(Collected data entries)
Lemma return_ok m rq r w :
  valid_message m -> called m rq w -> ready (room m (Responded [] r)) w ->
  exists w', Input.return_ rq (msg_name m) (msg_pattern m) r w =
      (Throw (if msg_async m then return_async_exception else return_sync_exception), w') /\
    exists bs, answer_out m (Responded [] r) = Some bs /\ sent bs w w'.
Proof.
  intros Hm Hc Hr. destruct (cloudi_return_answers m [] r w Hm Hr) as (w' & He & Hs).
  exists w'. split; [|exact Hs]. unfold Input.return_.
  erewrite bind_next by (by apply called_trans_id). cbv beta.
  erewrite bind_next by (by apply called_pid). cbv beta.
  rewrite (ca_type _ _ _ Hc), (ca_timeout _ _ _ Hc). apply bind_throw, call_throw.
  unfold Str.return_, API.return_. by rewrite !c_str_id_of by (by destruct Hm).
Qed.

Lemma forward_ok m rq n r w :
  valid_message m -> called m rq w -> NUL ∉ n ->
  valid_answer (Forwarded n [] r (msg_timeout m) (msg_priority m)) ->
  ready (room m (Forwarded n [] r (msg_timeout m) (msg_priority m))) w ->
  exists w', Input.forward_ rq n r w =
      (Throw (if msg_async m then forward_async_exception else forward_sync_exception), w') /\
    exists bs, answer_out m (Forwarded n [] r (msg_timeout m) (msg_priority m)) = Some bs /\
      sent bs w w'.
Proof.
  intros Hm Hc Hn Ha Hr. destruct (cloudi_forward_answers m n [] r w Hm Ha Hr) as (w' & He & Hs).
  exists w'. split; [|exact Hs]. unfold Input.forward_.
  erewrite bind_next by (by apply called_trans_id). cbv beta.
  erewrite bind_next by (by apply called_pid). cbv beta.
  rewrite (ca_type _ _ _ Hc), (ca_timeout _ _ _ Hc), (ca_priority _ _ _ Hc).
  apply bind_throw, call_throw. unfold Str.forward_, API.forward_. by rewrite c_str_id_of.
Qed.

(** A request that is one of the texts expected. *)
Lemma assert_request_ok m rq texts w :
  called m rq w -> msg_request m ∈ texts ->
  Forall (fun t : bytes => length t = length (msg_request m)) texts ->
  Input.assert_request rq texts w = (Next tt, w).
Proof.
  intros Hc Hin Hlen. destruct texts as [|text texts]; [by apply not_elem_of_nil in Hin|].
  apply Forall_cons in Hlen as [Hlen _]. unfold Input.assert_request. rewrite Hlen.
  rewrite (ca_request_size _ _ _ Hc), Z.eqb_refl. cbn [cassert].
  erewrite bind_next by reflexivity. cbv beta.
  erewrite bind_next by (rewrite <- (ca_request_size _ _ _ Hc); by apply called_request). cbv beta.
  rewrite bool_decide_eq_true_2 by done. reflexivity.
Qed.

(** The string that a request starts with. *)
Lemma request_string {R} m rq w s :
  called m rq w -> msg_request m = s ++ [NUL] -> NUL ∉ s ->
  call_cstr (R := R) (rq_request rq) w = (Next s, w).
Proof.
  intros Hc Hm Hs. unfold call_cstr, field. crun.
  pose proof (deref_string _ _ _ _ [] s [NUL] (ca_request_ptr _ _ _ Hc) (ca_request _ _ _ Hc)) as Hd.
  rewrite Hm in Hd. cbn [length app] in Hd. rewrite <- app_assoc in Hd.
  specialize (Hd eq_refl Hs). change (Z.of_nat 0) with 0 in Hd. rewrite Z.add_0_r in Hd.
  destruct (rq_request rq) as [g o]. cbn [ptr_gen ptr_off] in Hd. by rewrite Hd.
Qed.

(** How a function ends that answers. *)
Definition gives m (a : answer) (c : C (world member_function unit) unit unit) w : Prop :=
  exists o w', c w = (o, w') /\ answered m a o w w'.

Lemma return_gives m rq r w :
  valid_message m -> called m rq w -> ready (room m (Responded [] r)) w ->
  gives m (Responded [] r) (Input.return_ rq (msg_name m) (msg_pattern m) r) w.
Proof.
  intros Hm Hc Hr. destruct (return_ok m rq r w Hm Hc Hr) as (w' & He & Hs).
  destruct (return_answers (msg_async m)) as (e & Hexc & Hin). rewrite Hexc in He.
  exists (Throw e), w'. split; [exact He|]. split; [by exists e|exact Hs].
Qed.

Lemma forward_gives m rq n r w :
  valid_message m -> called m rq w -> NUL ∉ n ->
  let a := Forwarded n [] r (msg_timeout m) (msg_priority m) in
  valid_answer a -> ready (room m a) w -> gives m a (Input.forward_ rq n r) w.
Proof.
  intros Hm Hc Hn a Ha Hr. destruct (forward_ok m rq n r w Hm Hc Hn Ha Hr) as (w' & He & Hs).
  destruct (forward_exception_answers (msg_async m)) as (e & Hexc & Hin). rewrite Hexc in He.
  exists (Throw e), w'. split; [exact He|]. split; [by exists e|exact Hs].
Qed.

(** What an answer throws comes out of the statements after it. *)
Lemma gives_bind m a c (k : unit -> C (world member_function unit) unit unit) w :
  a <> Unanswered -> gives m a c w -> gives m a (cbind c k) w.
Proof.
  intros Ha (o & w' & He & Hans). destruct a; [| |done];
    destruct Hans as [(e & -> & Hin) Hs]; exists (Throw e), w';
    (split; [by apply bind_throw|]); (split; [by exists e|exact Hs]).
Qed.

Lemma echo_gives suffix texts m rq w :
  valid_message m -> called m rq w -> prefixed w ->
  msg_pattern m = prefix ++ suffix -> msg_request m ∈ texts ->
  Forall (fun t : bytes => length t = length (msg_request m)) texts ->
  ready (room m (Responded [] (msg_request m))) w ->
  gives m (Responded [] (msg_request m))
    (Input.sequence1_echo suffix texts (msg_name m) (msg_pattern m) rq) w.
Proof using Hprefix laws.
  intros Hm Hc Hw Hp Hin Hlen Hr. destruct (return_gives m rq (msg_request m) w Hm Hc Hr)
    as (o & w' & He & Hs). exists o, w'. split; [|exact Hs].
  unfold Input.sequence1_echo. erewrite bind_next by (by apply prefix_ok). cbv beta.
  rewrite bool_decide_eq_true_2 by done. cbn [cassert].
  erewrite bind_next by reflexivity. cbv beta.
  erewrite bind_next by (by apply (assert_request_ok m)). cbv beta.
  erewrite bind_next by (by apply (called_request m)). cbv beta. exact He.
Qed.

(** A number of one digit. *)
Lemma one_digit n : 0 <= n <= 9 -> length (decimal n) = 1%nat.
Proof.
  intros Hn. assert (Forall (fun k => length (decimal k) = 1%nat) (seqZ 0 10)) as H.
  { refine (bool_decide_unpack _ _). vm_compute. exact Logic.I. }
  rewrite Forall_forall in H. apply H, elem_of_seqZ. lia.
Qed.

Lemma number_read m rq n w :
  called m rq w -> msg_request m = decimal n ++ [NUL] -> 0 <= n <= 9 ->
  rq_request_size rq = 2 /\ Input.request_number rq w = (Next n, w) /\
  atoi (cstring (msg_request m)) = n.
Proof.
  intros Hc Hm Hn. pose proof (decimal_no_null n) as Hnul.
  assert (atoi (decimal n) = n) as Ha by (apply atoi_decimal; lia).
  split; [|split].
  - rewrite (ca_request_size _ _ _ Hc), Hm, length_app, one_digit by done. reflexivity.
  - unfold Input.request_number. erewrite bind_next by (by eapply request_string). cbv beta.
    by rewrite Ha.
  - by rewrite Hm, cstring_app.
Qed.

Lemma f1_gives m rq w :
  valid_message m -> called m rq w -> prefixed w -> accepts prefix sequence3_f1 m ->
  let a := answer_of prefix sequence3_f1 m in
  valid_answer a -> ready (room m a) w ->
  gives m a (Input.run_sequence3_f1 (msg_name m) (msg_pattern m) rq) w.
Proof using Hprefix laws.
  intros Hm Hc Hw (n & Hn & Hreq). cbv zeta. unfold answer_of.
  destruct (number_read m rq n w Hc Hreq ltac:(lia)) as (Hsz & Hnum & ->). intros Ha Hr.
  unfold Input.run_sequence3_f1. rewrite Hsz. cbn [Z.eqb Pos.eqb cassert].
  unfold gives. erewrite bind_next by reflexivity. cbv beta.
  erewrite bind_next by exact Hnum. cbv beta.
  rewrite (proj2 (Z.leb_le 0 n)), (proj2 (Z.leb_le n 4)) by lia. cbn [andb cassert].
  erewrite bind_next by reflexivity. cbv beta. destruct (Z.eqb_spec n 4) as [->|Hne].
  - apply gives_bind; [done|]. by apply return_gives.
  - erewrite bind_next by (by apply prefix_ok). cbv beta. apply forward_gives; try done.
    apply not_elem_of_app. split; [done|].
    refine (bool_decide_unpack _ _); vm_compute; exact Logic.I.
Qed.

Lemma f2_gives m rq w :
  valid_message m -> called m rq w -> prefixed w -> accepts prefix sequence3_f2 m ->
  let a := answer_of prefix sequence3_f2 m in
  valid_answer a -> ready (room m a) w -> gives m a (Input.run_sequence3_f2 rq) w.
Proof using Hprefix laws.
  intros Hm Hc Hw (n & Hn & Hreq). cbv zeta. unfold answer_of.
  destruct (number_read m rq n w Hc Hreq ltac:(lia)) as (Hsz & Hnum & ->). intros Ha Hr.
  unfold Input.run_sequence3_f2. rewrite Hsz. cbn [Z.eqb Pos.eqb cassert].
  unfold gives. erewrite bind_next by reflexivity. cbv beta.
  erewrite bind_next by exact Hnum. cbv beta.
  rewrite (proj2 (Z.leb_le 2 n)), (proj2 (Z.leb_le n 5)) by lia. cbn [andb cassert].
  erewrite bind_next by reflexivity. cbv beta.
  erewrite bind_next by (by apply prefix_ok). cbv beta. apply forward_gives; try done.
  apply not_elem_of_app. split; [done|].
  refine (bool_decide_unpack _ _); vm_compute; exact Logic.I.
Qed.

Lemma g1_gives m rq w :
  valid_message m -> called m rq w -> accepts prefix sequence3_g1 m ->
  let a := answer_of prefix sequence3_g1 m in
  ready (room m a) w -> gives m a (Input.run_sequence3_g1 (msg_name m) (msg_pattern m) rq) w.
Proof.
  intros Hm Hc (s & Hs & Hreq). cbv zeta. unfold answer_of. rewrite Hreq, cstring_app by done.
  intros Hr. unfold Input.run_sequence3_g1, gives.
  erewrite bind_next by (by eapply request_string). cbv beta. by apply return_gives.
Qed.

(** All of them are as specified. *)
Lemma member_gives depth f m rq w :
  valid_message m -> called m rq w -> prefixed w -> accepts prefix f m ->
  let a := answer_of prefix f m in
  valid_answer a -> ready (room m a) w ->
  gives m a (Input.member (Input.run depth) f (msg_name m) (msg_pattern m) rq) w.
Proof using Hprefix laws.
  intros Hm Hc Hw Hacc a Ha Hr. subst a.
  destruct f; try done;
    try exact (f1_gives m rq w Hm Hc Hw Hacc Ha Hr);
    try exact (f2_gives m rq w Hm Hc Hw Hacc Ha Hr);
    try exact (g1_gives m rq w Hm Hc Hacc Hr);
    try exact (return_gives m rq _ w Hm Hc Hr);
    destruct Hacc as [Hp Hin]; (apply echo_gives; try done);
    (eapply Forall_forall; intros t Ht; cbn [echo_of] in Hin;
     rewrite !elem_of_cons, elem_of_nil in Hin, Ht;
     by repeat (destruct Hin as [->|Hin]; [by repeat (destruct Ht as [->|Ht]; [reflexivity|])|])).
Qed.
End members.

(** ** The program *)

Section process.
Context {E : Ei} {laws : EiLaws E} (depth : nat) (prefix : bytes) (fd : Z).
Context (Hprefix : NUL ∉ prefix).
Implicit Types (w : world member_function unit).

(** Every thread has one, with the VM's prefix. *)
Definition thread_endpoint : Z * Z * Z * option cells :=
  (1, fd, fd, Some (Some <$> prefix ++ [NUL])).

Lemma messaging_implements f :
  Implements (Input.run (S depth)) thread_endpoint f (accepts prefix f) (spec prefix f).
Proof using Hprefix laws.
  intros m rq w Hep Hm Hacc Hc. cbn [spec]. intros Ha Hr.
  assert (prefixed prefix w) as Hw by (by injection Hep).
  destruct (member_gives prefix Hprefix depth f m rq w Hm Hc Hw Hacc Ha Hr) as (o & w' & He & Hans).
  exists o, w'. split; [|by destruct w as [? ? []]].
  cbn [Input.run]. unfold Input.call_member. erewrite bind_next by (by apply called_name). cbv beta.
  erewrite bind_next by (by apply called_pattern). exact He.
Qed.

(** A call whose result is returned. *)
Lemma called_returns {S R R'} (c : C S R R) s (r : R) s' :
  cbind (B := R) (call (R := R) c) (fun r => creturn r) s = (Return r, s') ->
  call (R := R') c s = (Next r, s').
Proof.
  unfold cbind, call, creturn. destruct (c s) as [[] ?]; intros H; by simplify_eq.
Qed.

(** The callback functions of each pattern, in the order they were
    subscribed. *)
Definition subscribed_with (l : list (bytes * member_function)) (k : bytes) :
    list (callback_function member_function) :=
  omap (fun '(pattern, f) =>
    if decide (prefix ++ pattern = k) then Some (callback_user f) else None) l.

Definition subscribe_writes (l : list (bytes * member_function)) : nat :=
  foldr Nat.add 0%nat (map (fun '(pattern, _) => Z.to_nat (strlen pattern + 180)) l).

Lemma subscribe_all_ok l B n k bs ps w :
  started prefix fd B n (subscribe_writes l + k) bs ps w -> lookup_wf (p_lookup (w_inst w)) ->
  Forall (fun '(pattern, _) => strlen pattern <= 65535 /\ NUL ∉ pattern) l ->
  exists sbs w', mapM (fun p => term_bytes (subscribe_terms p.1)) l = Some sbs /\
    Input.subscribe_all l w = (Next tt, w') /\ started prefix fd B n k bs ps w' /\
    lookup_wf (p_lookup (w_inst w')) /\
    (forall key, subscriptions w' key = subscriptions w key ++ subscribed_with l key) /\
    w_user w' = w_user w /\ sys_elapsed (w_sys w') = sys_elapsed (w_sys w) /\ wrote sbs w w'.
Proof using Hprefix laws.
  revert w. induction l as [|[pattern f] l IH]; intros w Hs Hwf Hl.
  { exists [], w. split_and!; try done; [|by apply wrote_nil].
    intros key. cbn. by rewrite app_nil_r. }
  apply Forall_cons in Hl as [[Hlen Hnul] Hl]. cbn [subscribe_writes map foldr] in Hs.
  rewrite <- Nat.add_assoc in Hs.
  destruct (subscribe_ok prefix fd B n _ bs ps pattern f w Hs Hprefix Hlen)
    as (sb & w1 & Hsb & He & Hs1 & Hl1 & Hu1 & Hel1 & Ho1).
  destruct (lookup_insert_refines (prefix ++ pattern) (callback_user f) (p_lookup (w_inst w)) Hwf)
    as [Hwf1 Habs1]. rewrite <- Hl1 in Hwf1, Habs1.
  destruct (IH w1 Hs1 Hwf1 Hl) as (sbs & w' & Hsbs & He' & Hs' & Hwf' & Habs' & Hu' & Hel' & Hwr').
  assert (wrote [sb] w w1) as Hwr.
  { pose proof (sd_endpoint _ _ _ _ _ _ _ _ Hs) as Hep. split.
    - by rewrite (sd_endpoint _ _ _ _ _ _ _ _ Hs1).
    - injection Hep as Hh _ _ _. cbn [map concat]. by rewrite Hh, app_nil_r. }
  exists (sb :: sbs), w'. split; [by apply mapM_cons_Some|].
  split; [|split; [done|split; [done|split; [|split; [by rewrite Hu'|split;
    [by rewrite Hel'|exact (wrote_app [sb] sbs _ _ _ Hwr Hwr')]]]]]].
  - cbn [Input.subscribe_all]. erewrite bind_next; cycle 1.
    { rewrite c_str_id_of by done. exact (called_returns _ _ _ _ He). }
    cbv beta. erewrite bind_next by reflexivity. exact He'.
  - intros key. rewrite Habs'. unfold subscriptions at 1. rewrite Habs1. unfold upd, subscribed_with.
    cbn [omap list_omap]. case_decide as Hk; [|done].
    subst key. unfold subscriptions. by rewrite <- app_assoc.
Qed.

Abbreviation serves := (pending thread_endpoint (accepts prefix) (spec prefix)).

* * *

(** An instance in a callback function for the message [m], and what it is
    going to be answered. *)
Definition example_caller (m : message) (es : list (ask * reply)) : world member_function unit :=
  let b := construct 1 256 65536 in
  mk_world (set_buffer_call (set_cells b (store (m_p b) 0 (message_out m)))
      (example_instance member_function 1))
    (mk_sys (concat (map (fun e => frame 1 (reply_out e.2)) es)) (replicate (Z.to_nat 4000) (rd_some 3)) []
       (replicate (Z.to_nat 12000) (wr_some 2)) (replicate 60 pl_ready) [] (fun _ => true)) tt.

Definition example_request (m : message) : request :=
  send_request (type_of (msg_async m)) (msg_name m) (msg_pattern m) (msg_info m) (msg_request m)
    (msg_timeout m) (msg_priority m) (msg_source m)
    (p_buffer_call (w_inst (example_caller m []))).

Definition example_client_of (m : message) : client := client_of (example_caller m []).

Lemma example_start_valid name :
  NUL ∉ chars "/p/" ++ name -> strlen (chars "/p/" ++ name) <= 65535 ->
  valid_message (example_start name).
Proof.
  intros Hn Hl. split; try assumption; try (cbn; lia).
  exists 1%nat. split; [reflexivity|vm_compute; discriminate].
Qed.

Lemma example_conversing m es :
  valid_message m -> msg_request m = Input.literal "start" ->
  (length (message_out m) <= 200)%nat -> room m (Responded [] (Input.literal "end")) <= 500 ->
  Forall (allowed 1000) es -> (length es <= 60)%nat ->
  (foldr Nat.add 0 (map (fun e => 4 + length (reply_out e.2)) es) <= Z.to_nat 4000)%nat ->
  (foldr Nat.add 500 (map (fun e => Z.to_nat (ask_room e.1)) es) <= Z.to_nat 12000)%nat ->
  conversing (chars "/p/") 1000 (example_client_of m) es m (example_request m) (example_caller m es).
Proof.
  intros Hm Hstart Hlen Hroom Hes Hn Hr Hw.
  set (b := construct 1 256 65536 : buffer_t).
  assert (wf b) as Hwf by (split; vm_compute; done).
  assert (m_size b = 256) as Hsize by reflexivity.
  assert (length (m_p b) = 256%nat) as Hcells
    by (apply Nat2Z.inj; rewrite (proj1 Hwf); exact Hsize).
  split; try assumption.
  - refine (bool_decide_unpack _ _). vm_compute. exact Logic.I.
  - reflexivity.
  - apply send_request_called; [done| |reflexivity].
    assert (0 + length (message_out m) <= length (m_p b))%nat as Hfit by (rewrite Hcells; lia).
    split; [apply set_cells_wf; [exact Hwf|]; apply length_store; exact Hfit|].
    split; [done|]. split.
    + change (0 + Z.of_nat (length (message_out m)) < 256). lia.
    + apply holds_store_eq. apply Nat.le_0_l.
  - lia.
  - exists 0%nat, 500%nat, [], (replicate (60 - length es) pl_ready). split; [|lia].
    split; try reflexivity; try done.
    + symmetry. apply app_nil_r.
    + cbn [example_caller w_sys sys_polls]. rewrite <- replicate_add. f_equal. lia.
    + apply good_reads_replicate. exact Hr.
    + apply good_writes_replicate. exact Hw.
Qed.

- **Your assignment**
Reproduce, exactly as they stand in the data above, the lines from the one that holds "atoi (cstring (msg_request m)) = n." to the one that holds "Lemma f1_gives m", inclusive.

- **Task answer**
  atoi (cstring (msg_request m)) = n.
Proof.
  intros Hc Hm Hn. pose proof (decimal_no_null n) as Hnul.
  assert (atoi (decimal n) = n) as Ha by (apply atoi_decimal; lia).
  split; [|split].
  - rewrite (ca_request_size _ _ _ Hc), Hm, length_app, one_digit by done. reflexivity.
  - unfold Input.request_number. erewrite bind_next by (by eapply request_string). cbv beta.
    by rewrite Ha.
  - by rewrite Hm, cstring_app.
Qed.

Lemma f1_gives m rq w :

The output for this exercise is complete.